**LISTED RECORDS**
(* ===================================================================== *)
(** ** [logConfigSnapshot] of [index.js] *)
(* ===================================================================== *)

(** [value.name], for the names that the code reads ([type],
    [startDate], [timeout], [creditCards], [credentials], [name],
    [lastImport], [parentBankIndex]): none of them is a property of a
    string, a number, a boolean or an array, or an inherited property of
    a [Date]; reading a property of [undefined] or [null] throws. *)
Definition property (value : node) (name : string) : result node :=
  match value with
  | Undefined =>
      Throw ("Cannot read properties of undefined (reading '" ++ name ++ "')")
  | Null => Throw ("Cannot read properties of null (reading '" ++ name ++ "')")
  | Obj entries | Date _ entries =>
      Ok match Config.lookup name entries with
         | Some v => v
         | None => Undefined
         end
  | _ => Ok Undefined
  end.

(** [value ?? null] *)
Definition orNull (value : node) : node :=
  match value with
  | Undefined | Null => Null
  | _ => value
  end.

(** [value || fallback] *)
Definition orElse (value fallback : node) : node :=
  if truthy value then value else fallback.

(** [items.map((item, index) => f(item, index))] with a callback that
    may throw. *)
Definition mapThrowing {A B} (f : nat -> A -> result B) : nat -> list A -> result (list B) :=
  fix go (index : nat) (l : list A) : result (list B) :=
    match l with
    | [] => Ok []
    | item :: r =>
        bindR (f index item) (fun y =>
        bindR (go (S index) r) (fun ys => Ok (y :: ys)))
    end.

(** [value.map(...)] exists on arrays only. *)
Definition itemsOf (what : string) (value : node) : result (list node) :=
  match value with
  | Arr items => Ok items
  | _ => Throw (what ++ ".map is not a function")
  end.

(** The object built for a credit card [cc] at index [j]. *)
Definition cardSnapshot (j : nat) (cc : node) : result node :=
  bindR (property cc "type") (fun type =>
  bindR (property cc "startDate") (fun startDate =>
  bindR (property cc "timeout") (fun timeout =>
    Ok (Obj [ ("index", Number (Z.of_nat j));
              ("type", type);
              ("startDate", orNull startDate);
              ("timeout", orNull timeout) ])))).

(** The object built for a bank [b] at index [i]. *)
Definition bankSnapshot (i : nat) (b : node) : result node :=
  bindR (property b "type") (fun type =>
  bindR (property b "startDate") (fun startDate =>
  bindR (property b "timeout") (fun timeout =>
  bindR (property b "creditCards") (fun creditCards =>
  bindR (itemsOf "(b.creditCards || [])" (orElse creditCards (Arr []))) (fun ccs =>
  bindR (mapThrowing cardSnapshot 0 ccs) (fun cards =>
    Ok (Obj [ ("index", Number (Z.of_nat i));
              ("type", type);
              ("startDate", orNull startDate);
              ("timeout", orNull timeout);
              ("creditCards", Arr cards) ]))))))).

(** [logConfigSnapshot()]: the object that is handed to the logger. *)
Definition logConfigSnapshot (env : Env) (cfg : node) : result node :=
  let configFile := orElse (valueOf (env "CONFIG_FILE")) (Str "./config.yaml") in
  let scraper := orElse (Config.get cfg ["scraper"]) (Obj []) in
  let banks := orElse (Config.get cfg ["banks"]) (Arr []) in
  bindR (property scraper "startDate") (fun scraperStartDate =>
  bindR (property scraper "timeout") (fun scraperTimeout =>
  bindR (itemsOf "banks" banks) (fun entries =>
  bindR (mapThrowing bankSnapshot 0 entries) (fun snapshots =>
    Ok (Obj [ ("configFile", configFile);
              ("scraperStartDate", orNull scraperStartDate);
              ("scraperTimeout", orNull scraperTimeout);
              ("banks", Arr snapshots) ]))))).

(* ===================================================================== *)
(** ** [importer/scrapper.js]: the accounts to scrape *)
(* ===================================================================== *)

(** The [moment] library, as the code uses it: a moment is the instant
    it stands for, in milliseconds, when it is valid; [moment(value)]
    parses a value, [moment()] is the present instant, and
    [subtract(n, 'days')] and [subtract(n, 'years')] move a valid
    moment. *)
Record Moment : Type := {
  instant : node -> option Z;
  present : Z;
  subtractDays : nat -> Z -> Z;
  subtractYears : nat -> Z -> Z
}.

(** [a.isBefore(b)], which is false when either moment is invalid. *)
Definition isBefore (a b : option Z) : bool :=
  match a, b with
  | Some x, Some y => Z.ltb x y
  | _, _ => false
  end.

(** [moment.isValid()] *)
Definition isValid (a : option Z) : bool :=
  match a with
  | Some _ => true
  | None => false
  end.

(** [if (start) { const m = moment(start); if (m.isValid() &&
    fallback.isBefore(m)) fallback = m; }] *)
Definition noEarlierThan (library : Moment) (start : node) (fallback : option Z)
  : option Z :=
  if truthy start then
    let startMoment := instant library start in
    if isValid startMoment && isBefore fallback startMoment then startMoment
    else fallback
  else fallback.

(** [getScrapFrom(account)]; the debug message is not modelled. *)
Definition getScrapFrom (library : Moment) (cfg : node) (account : node)
  : result (option Z) :=
  bindR (property account "lastImport") (fun lastImport =>
    let fallback :=
      if truthy lastImport
      then option_map (subtractDays library 7) (instant library lastImport)
      else Some (subtractYears library 5 (present library)) in
    let configuredStart := Config.get cfg ["scraper"; "startDate"] in
    let fallback := noEarlierThan library configuredStart fallback in
    bindR (property account "startDate") (fun startDate =>
      Ok (noEarlierThan library startDate fallback))).

(** [toUserOptions(item, index)]; [index] is absent when the item is a
    bank. *)
Definition toUserOptions (item : node) (index : option nat) : result node :=
  bindR (property item "type") (fun type =>
  bindR (property item "credentials") (fun credentials =>
  bindR (property item "name") (fun name =>
  bindR (property item "startDate") (fun startDate =>
  bindR (property item "timeout") (fun timeout =>
    Ok (Obj ([ ("type", type); ("credentials", credentials) ]
             ++ match index with
                | Some i => [ ("parentBankIndex", Number (Z.of_nat i)) ]
                | None => []
                end
             ++ [ ("name", name); ("startDate", startDate); ("timeout", timeout) ]))))))).

(** The constant [accountDetails] of [enrichAccount(accounts,
    currentAccount)]. *)
Definition accountDetails (currentAccount : node) : result node :=
  bindR (property currentAccount "parentBankIndex") (fun parentBankIndex =>
  bindR (property currentAccount "type") (fun type =>
    match parentBankIndex with
    | Undefined => Ok (Obj [ ("type", type); ("kind", Str "bank") ])
    | _ => Ok (Obj [ ("type", type); ("kind", Str "credit-card") ])
    end)).

(** [items.flatMap((item, index) => f(item, index))] with a callback
    that may throw. *)
Definition flatMapThrowing {A B} (f : nat -> A -> result (list B))
  : nat -> list A -> result (list B) :=
  fix go (index : nat) (l : list A) : result (list B) :=
    match l with
    | [] => Ok []
    | item :: r =>
        bindR (f index item) (fun ys =>
        bindR (go (S index) r) (fun rest => Ok (ys ++ rest)))
    end.

(** The callback of [flatMap] in [getFlatUsers]: the bank, then its
    credit cards. *)
Definition usersOfBank (i : nat) (bank : node) : result (list node) :=
  bindR (toUserOptions bank None) (fun user =>
  bindR (property bank "creditCards") (fun creditCards =>
  bindR (itemsOf "(bank.creditCards || [])" (orElse creditCards (Arr []))) (fun ccs =>
  bindR (mapThrowing (fun _ cc => toUserOptions cc (Some i)) 0 ccs) (fun cards =>
    Ok (user :: cards))))).

(** [!useOnlyAccounts || useOnlyAccounts.includes(x.name)], for a list
    of account names. *)
Definition selected (useOnlyAccounts : option (list string)) (x : node) : bool :=
  match useOnlyAccounts with
  | None => true
  | Some names =>
      match Config.get x ["name"] with
      | Str name => existsb (String.eqb name) names
      | _ => false
      end
  end.

(** [{...x, name: value}] for an object [x]. *)
Definition withProperty (name : string) (value : node) (x : node) : node :=
  match x with
  | Obj entries | Date _ entries => Obj (Config.upsert name value entries)
  | _ => x
  end.

(** An element of the array that [getFlatUsers] returns: the object
    with the property [scrapFrom], a moment, kept beside it. *)
Record FlatUser : Type := { userOptions : node; scrapFrom : option Z }.

(** [getFlatUsers(useOnlyAccounts, state, since)]; [getLastImport] is
    the function of [last-import-helper.js] applied to [state] and
    [since]. *)
Definition getFlatUsers (library : Moment) (getLastImport : node -> node) (cfg : node)
  (useOnlyAccounts : option (list string)) : result (list FlatUser) :=
  let banks := Config.get cfg ["banks"] in
  if negb (truthy banks) then Throw "No banks in config"
  else
    match banks with
    | Arr entries =>
        bindR (flatMapThrowing usersOfBank 0 entries) (fun users =>
          let users := filter (selected useOnlyAccounts) users in
          let users := List.map (fun x => withProperty "lastImport" (getLastImport x) x)
                                users in
          allR (fun x => mapR (fun from => {| userOptions := x; scrapFrom := from |})
                              (getScrapFrom library cfg x))
               users)
    | _ => Throw "config.get(...).flatMap is not a function"
    end.

(* ===================================================================== *)
(** ** The messages and the required keys of [loadConfig] *)
(* ===================================================================== *)

Definition LF : string := String (ascii_of_nat 10) EmptyString.

Definition MASTER_PASSWORD_REQUIRED : string :=
  "Encrypted credentials detected but MASTER_PASSWORD environment variable is not set."
  ++ LF ++ "Please set MASTER_PASSWORD to decrypt credentials.".

Definition failedToDecrypt (message : string) : string :=
  "Failed to decrypt credentials: " ++ message
  ++ LF ++ "Please verify your MASTER_PASSWORD is correct.".

Definition requiredKeys : list Config.key :=
  [ ["firefly"]; ["firefly"; "baseUrl"]; ["firefly"; "tokenApi"]; ["banks"] ].

(* ===================================================================== *)
(** ** The configuration as an object graph *)
(* ===================================================================== *)

(** [yaml.load] gives to every alias ([*a]) of the file the object of
    its anchor ([&a]), so that several keys of the configuration may
    lead to one object.  [config.set] assigns into the object that its
    key leads to, and what it writes is then read under every key that
    leads there.  The functions of [load-config.js] are embedded a
    second time here, over this graph and with the store of the
    environment before it; over a document without aliases, and with no
    variable of [envMap] set, they are the functions over [node] (lemma
    [loadConfig_unshared]).

    The store of the provider is the value at its root and a table of
    the objects that are shared.  A value of the graph is
    - [Owned t]: a part of the document in which nothing is shared, as
      the tree [t];
    - an array, an object or a [Date] that one place holds and whose
      parts may be shared;
    - [Shared a]: the object in cell [a] of the table.
    The object of a cell refers to the cells before it only: an alias
    follows its anchor in the file, where the object of the anchor is
    complete.  A recursive alias, which gives a cyclic object on which
    the traversals of the code do not return, is outside the model. *)
Module Live.
Lemma copy_then_raise {A} self (k : val → M A) σ e σ' :
  (∀ τ o, ∃ a o', k (VRef (length τ)) (τ ++ [o]) = (Ok a, τ ++ [o'])) →
  (∀ v, (∀ l, v ≠ VRef l) → preserving (k v)) →
  bind (copy self) k σ = (Raise e, σ') → σ' = σ.
Proof.
  intros Hk Hk'. unfold bind.
  destruct (copy self σ) as [[a|e0] σ1] eqn:E.
  - apply copy_inv in E as [(l & o & -> & Hl & -> & ->)|(Hn & -> & ->)].
    + destruct (Hk σ o) as (a & o' & ->). discriminate.
    + intros H. now apply (Hk' _ Hn) in H.
  - unfold copy in E. destruct self; try discriminate.
    destruct (σ !! l); [discriminate|]. injection E as _ <-.
    now intros [= _ <-].
Qed.

Lemma set1_ok f x τ o :
  ∃ a o', (_ <- setattr (VRef (length τ)) f x ;; ret (VRef (length τ)))
            (τ ++ [o]) = (Ok a, τ ++ [o']).
Proof. destruct o as [c d]. mrun. rewrite setattr_new. eauto. Qed.

Lemma set2_ok f x g y τ o :
  ∃ a o', (_ <- setattr (VRef (length τ)) f x ;;
           _ <- setattr (VRef (length τ)) g y ;; ret (VRef (length τ)))
            (τ ++ [o]) = (Ok a, τ ++ [o']).
Proof.
  destruct o as [c d]. mrun. rewrite setattr_new. mrun.
  rewrite setattr_new. eauto.
Qed.

Lemma set1_non_ref v f x :
  (∀ l, v ≠ VRef l) → preserving (_ <- setattr v f x ;; ret v).
Proof.
  intros Hv. apply preserving_bind; [|intros ?; apply preserving_ret].
  now apply preserving_setattr_non_ref.
Qed.
(** * attr-hyperparams: flattening, nesting and sweep expansion

    A shallow embedding of [param_impl.py]:
    - [nest_dict], [flatten_dict] and [DictDataClass.to_flattened_dict]
      over Python dictionaries kept as insertion-ordered association lists;
    - [Parameters.get_settings] over parameter trees, first as a function
      on values, then over an explicit object store where [deepcopy]
      allocates. *)

From Stdlib Require Import List String Ascii ZArith Lia Bool Arith PeanoNat.
From Stdlib Require Import FinFun Permutation.
Import ListNotations.
Local Open Scope string_scope.
Local Open Scope list_scope.

(** ** Exceptions and results *)

Inductive exn : Type :=
| TypeError
| AttributeError
| RecursionError
| SystemError
| ValueError (msg : string).

Inductive result (A : Type) : Type :=
| Ok (x : A)
| Raise (e : exn).
Arguments Ok {A} x.
Arguments Raise {A} e.

Definition bind {A B : Type} (r : result A) (f : A -> result B) : result B :=
  match r with
  | Ok x => f x
  | Raise e => Raise e
  end.

Notation "x <- r ;; k" := (bind r (fun x => k))
  (at level 61, r at next level, right associativity).

(** ** Python [str] methods used by the source *)

(** The character of the default separator. *)
Definition dot : ascii := "."%char.

Module Str.

(** [s.startswith(p)] *)
Fixpoint startswith (s p : string) : bool :=
  match p, s with
  | EmptyString, _ => true
  | String c p', String d s' => Ascii.eqb c d && startswith s' p'
  | String _ _, EmptyString => false
  end.

Fixpoint skip (n : nat) (s : string) : string :=
  match n, s with
  | S n', String _ s' => skip n' s'
  | _, _ => s
  end.

(** [s.endswith(p)] *)
Definition endswith (s p : string) : bool :=
  (String.length p <=? String.length s)%nat
  && String.eqb (skip (String.length s - String.length p) s) p.

(** The text before the leftmost occurrence of [sep] and, when there is
    one, the text after it. *)
Fixpoint cut (sep s : string) {struct s} : string * option string :=
  if startswith s sep then (EmptyString, Some (skip (String.length sep) s))
  else match s with
       | EmptyString => (EmptyString, None)
       | String c s' =>
           let (h, r) := cut sep s' in (String c h, r)
       end.

(** [s.split(sep, 1)]: [ValueError] on an empty separator. *)
Definition split1 (s sep : string) : result (string * option string) :=
  if String.eqb sep EmptyString then Raise (ValueError "empty separator")
  else Ok (cut sep s).

Fixpoint split_fuel (fuel : nat) (s sep : string) : list string :=
  match cut sep s with
  | (h, None) => [h]
  | (h, Some r) =>
      match fuel with
      | O => [h; r]
      | S fuel' => h :: split_fuel fuel' r sep
      end
  end.

(** [s.split(sep)] *)
Definition split (s sep : string) : result (list string) :=
  if String.eqb sep EmptyString then Raise (ValueError "empty separator")
  else Ok (split_fuel (String.length s) s sep).

(** [sep.join(parts)] *)
Fixpoint join (sep : string) (parts : list string) : string :=
  match parts with
  | [] => EmptyString
  | [p] => p
  | p :: ps => (p ++ sep ++ join sep ps)%string
  end.

(** Truth value of a string: non-empty. *)
Definition truthy (s : string) : bool :=
  match s with
  | EmptyString => false
  | String _ _ => true
  end.

(** [c] occurs in [s]. *)
Fixpoint has_char (c : ascii) (s : string) : bool :=
  match s with
  | EmptyString => false
  | String d s' => Ascii.eqb c d || has_char c s'
  end.

End Str.

(** ** Dictionaries

    A Python [dict] keeps its keys in insertion order and holds each key
    once: an association list, updated in place. *)

Section Dicts.
Context {V : Type}.

Fixpoint dict_get (k : string) (d : list (string * V)) : option V :=
  match d with
  | [] => None
  | (k', v) :: d' => if String.eqb k k' then Some v else dict_get k d'
  end.

(** [d[k] = v]: the value is replaced where [k] already sits, a new key
    goes to the end. *)
Fixpoint dict_set (k : string) (v : V) (d : list (string * V))
  : list (string * V) :=
  match d with
  | [] => [(k, v)]
  | (k', v') :: d' =>
      if String.eqb k k' then (k', v) :: d'
      else (k', v') :: dict_set k v d'
  end.

(** [d.update(other)] *)
Definition dict_update (d other : list (string * V)) : list (string * V) :=
  fold_left (fun acc kv => dict_set (fst kv) (snd kv) acc) other d.

Definition keys (d : list (string * V)) : list string := map fst d.

End Dicts.

(** ** Methods called on an instance

    [self.name(...)], for a method [name] of the class, asks the instance
    first: an attribute called [name] hides the method, and the value it
    holds (a number, a string, a list, a [Settings] list, a [Parameters]
    instance) cannot be called. *)

Definition has_attribute {V : Type} (name : string)
  (fields : list (string * V)) : bool :=
  existsb (String.eqb name) (keys fields).

Definition bound_method {V : Type} (name : string)
  (fields : list (string * V)) : result unit :=
  if has_attribute name fields then Raise TypeError else Ok tt.

(** ** PathCodec: [flatten_dict] and [nest_dict] *)

(** Values that are not mappings. *)
Inductive atom : Type :=
| AInt (n : Z)
| AStr (s : string)
| AList (xs : list Z).

Module PathCodec.

(** A value is a [MutableMapping] ([Dict]) or anything else ([Leaf]). *)
#[warnings="-register-all"]
Inductive value : Type :=
| Leaf (a : atom)
| Dict (items : list (string * value)).

Definition dict : Type := list (string * value).

Section FlattenLoop.
Variable flatten_dict : value -> string -> string -> dict.

(** The loop of [flatten_dict] over [d.items()], with [flat_d] as state. *)
Fixpoint flatten_items (items : list (string * value))
  (sep parent_key : string) (flat_d : dict) : dict :=
  match items with
  | [] => flat_d
  | (k, v) :: items' =>
      let k := if Str.truthy parent_key
               then (parent_key ++ sep ++ k)%string else k in
      match v with
      | Dict _ =>
          flatten_items items' sep parent_key
            (dict_update flat_d (flatten_dict v sep k))
      | Leaf _ =>
          flatten_items items' sep parent_key (dict_set k v flat_d)
      end
  end.

End FlattenLoop.

(** [flatten_dict(d, sep, parent_key)], by recursion on the mapping. *)
Fixpoint flatten_value (d : value) (sep parent_key : string) : dict :=
  match d with
  | Leaf _ => []
  | Dict items => flatten_items flatten_value items sep parent_key []
  end.

Definition flatten_dict (d : dict) (sep parent_key : string) : dict :=
  flatten_value (Dict d) sep parent_key.

(** [_nest_dict_rec(k, v, out, sep)]: the state [out] is returned
    updated.  The recursive call of the source does not pass [sep] on, so
    below the first level the default ["."] is used.  The recursion is on
    the remainder of the key; [fuel] bounds it.  Mappings are values
    here: a flat mapping that holds one mapping object under two keys,
    which the source would update through both, is not described. *)
Fixpoint _nest_dict_rec_fuel (fuel : nat) (k : string) (v out : value)
  (sep : string) : result value :=
  match fuel with
  | O => Raise RecursionError
  | S fuel' =>
      kr <- Str.split1 k sep ;;
      match snd kr with
      | Some rest =>
          match out with
          | Leaf _ => Raise AttributeError
          | Dict items =>
              let sub := match dict_get (fst kr) items with
                         | Some x => x
                         | None => Dict []
                         end in
              sub' <- _nest_dict_rec_fuel fuel' rest v sub "." ;;
              Ok (Dict (dict_set (fst kr) sub' items))
          end
      | None =>
          match out with
          | Leaf _ => Raise TypeError
          | Dict items => Ok (Dict (dict_set (fst kr) v items))
          end
      end
  end.

Definition _nest_dict_rec (k : string) (v out : value) (sep : string)
  : result value :=
  _nest_dict_rec_fuel (S (String.length k)) k v out sep.
(** * Role_Rename.py: the locate / rewrite / archive engine

    A shallow embedding of [src/Python Training/Role_Rename.py] and the
    properties of its engine: file-name derivation, XML escaping, the two
    [re.sub] rewrites, the per-row processor and the batch runner.

    Python [str] values are sequences of Unicode code points, so a string
    is a list of code points ([N]).  The part of the [re] module that the
    program uses (matching of its three patterns, parsing and expansion of
    replacement templates) is embedded as well, since the program builds a
    replacement template out of user data. *)

From Stdlib Require Import NArith Ascii String.
From stdpp Require Import base option list gmap.

Local Open Scope N_scope.

(** ** Python strings *)

Abbreviation str := (list N).

(** An ASCII literal as a Python string. *)
Definition ustr (s : string) : str := map N_of_ascii (list_ascii_of_string s).

Definition QUOTE : N := 34.      (* the double quote *)
Definition BACKSLASH : N := 92.
Definition UNDERSCORE : N := 95.
Definition HYPHEN : N := 45.
Definition NEWLINE : N := 10.

Definition in_range (lo hi c : N) : bool := (lo <=? c) && (c <=? hi).

Definition is_digit (c : N) : bool := in_range 48 57 c.
Definition is_octdigit (c : N) : bool := in_range 48 55 c.
Definition is_ascii_letter (c : N) : bool := in_range 65 90 c || in_range 97 122 c.
Definition is_ascii_alnum (c : N) : bool := is_digit c || is_ascii_letter c.

(** [Py_UNICODE_ISSPACE]: the code points that [str.strip] removes and
    that [\s] matches in a [str] pattern. *)
Definition Py_UNICODE_ISSPACE (c : N) : bool :=
  in_range 9 13 c || in_range 28 32 c || (c =? 133) || (c =? 160)
  || (c =? 5760) || in_range 8192 8202 c || (c =? 8232) || (c =? 8233)
  || (c =? 8239) || (c =? 8287) || (c =? 12288).

Fixpoint lstrip (s : str) : str :=
  match s with
  | c :: s' => if Py_UNICODE_ISSPACE c then lstrip s' else s
  | [] => []
  end.

Definition rstrip (s : str) : str := rev (lstrip (rev s)).

(** [s.strip()] *)
Definition strip (s : str) : str := rstrip (lstrip s).

Fixpoint starts_with (p s : str) : bool :=
  match p, s with
  | [], _ => true
  | a :: p', b :: s' => (a =? b) && starts_with p' s'
  | _ :: _, [] => false
  end.

(** [s.replace(old, new)] for a non-empty [old]: every occurrence, found
    from the left and not overlapping, is replaced.  [skip] counts the
    characters of an occurrence that are still to be passed over. *)
Fixpoint replace_from (old new : str) (skip : nat) (s : str) : str :=
  match s with
  | [] => []
  | c :: s' =>
      match skip with
      | S k => replace_from old new k s'
      | O =>
          if starts_with old s
          then new ++ replace_from old new (pred (length old)) s'
          else c :: replace_from old new 0%nat s'
      end
  end.

Definition replace (old new s : str) : str := replace_from old new 0%nat s.

(** ** Exceptions *)

Inductive exception :=
| re_error            (* re.error: a bad replacement template *)
| group_name_error    (* re.error or IndexError: a [\g<...>] that names no group *)
| KeyError            (* a dict has no such key *)
| AttributeError      (* a method call on None *)
| OSError.            (* a failed file operation *)

Inductive result (A : Type) :=
| Ok (a : A)
| Raise (e : exception).
Arguments Ok {A} a.
Arguments Raise {A} e.

Definition result_map {A B} (f : A -> B) (r : result A) : result B :=
  match r with
  | Ok a => Ok (f a)
  | Raise e => Raise e
  end.

(** ** The fragment of [re] used by the program *)

(** Compiled patterns.  The three patterns of the program are sequences
    of literals, one-character sets, greedy repetitions of a
    one-character set, and group marks: group [g] lies between marks
    [2*(g-1)] and [2*(g-1)+1]. *)
Inductive op :=
| LITERAL (c : N)
| IN (set : N -> bool)
| MAX_REPEAT (min : nat) (set : N -> bool)
| MARK (n : nat).

Definition literals (s : str) : list op := map LITERAL s.

(** Marks set so far, the most recent first, with offsets counted from
    the start of the match. *)
Abbreviation marks := (list (nat * nat)).

Fixpoint get_mark (n : nat) (ms : marks) : option nat :=
  match ms with
  | [] => None
  | (m, p) :: ms' => if Nat.eqb m n then Some p else get_mark n ms'
  end.

(** The maximal run of characters of [set] at the head of [s], and what
    follows it. *)
Fixpoint span (set : N -> bool) (s : str) : str * str :=
  match s with
  | c :: s' => if set c then (c :: fst (span set s'), snd (span set s')) else ([], s)
  | [] => ([], [])
  end.

(** A greedy repetition of a one-character set, followed by the rest of
    the pattern [k]: it takes as many characters as it can and gives
    them back one at a time while [k] fails; [taken] counts the
    characters taken so far. *)
Fixpoint max_repeat (min : nat) (set : N -> bool) (k : nat -> str -> option (nat * marks))
    (taken pos : nat) (s : str) : option (nat * marks) :=
  let stop := if (min <=? taken)%nat then k pos s else None in
  match s with
  | d :: s' =>
      if set d
      then match max_repeat min set k (S taken) (S pos) s' with
           | Some r => Some r
           | None => stop
           end
      else stop
  | [] => stop
  end.

(** Backtracking match of [pat] at the head of [s], which lies [pos]
    characters after the start of the match.  The result is the offset
    where the match ends, and the marks. *)
Fixpoint sre_match (pat : list op) : marks -> nat -> str -> option (nat * marks) :=
  match pat with
  | [] => fun ms pos _ => Some (pos, ms)
  | LITERAL c :: rest => fun ms pos s =>
      match s with
      | d :: s' => if c =? d then sre_match rest ms (S pos) s' else None
      | [] => None
      end
  | IN set :: rest => fun ms pos s =>
      match s with
      | d :: s' => if set d then sre_match rest ms (S pos) s' else None
      | [] => None
      end
  | MARK n :: rest => fun ms pos s => sre_match rest ((n, pos) :: ms) pos s
  | MAX_REPEAT min set :: rest => fun ms => max_repeat min set (sre_match rest ms) 0%nat
  end.

(** Number of groups of a pattern. *)
Fixpoint count_marks (pat : list op) : nat :=
  match pat with
  | [] => 0
  | MARK _ :: rest => S (count_marks rest)
  | _ :: rest => count_marks rest
  end.

Definition pattern_groups (pat : list op) : nat := Nat.div2 (count_marks pat).

(** Replacement templates, as [parse_template] produces them. *)
Inductive template_item :=
| TLiteral (s : str)
| TGroup (g : nat).

(** Value of a string of ASCII decimal (or octal) digits in base [base]. *)
Definition digits_value (base : N) (ds : str) : N :=
  fold_left (fun acc d => acc * base + (d - 48)) ds 0.

(** [ESCAPES] of the template parser. *)
Definition ESCAPES (c : N) : option N :=
  if c =? 97 then Some 7          (* \a *)
  else if c =? 98 then Some 8     (* \b *)
  else if c =? 102 then Some 12   (* \f *)
  else if c =? 110 then Some 10   (* \n *)
  else if c =? 114 then Some 13   (* \r *)
  else if c =? 116 then Some 9    (* \t *)
  else if c =? 118 then Some 11   (* \v *)
  else if c =? 92 then Some 92    (* \\ *)
  else None.

(** [getuntil(">")]: the text before the first [>]. *)
Fixpoint getuntil_gt (s : str) : option str :=
  match s with
  | [] => None
  | c :: s' => if c =? 62 then Some [] else option_map (cons c) (getuntil_gt s')
  end.

Definition addgroup (groups : nat) (index : N) (used : nat) : result (template_item * nat) :=
  if (groups <? N.to_nat index)%nat then Raise re_error else Ok (TGroup (N.to_nat index), used).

**ACTION ITEM**
Each line above that has the word "instant" must be copied.

**THE COMPLETED TASK**
(** The [moment] library, as the code uses it: a moment is the instant
    parses a value, [moment()] is the present instant, and
  instant : node -> option Z;
    let startMoment := instant library start in
      then option_map (subtractDays library 7) (instant library lastImport)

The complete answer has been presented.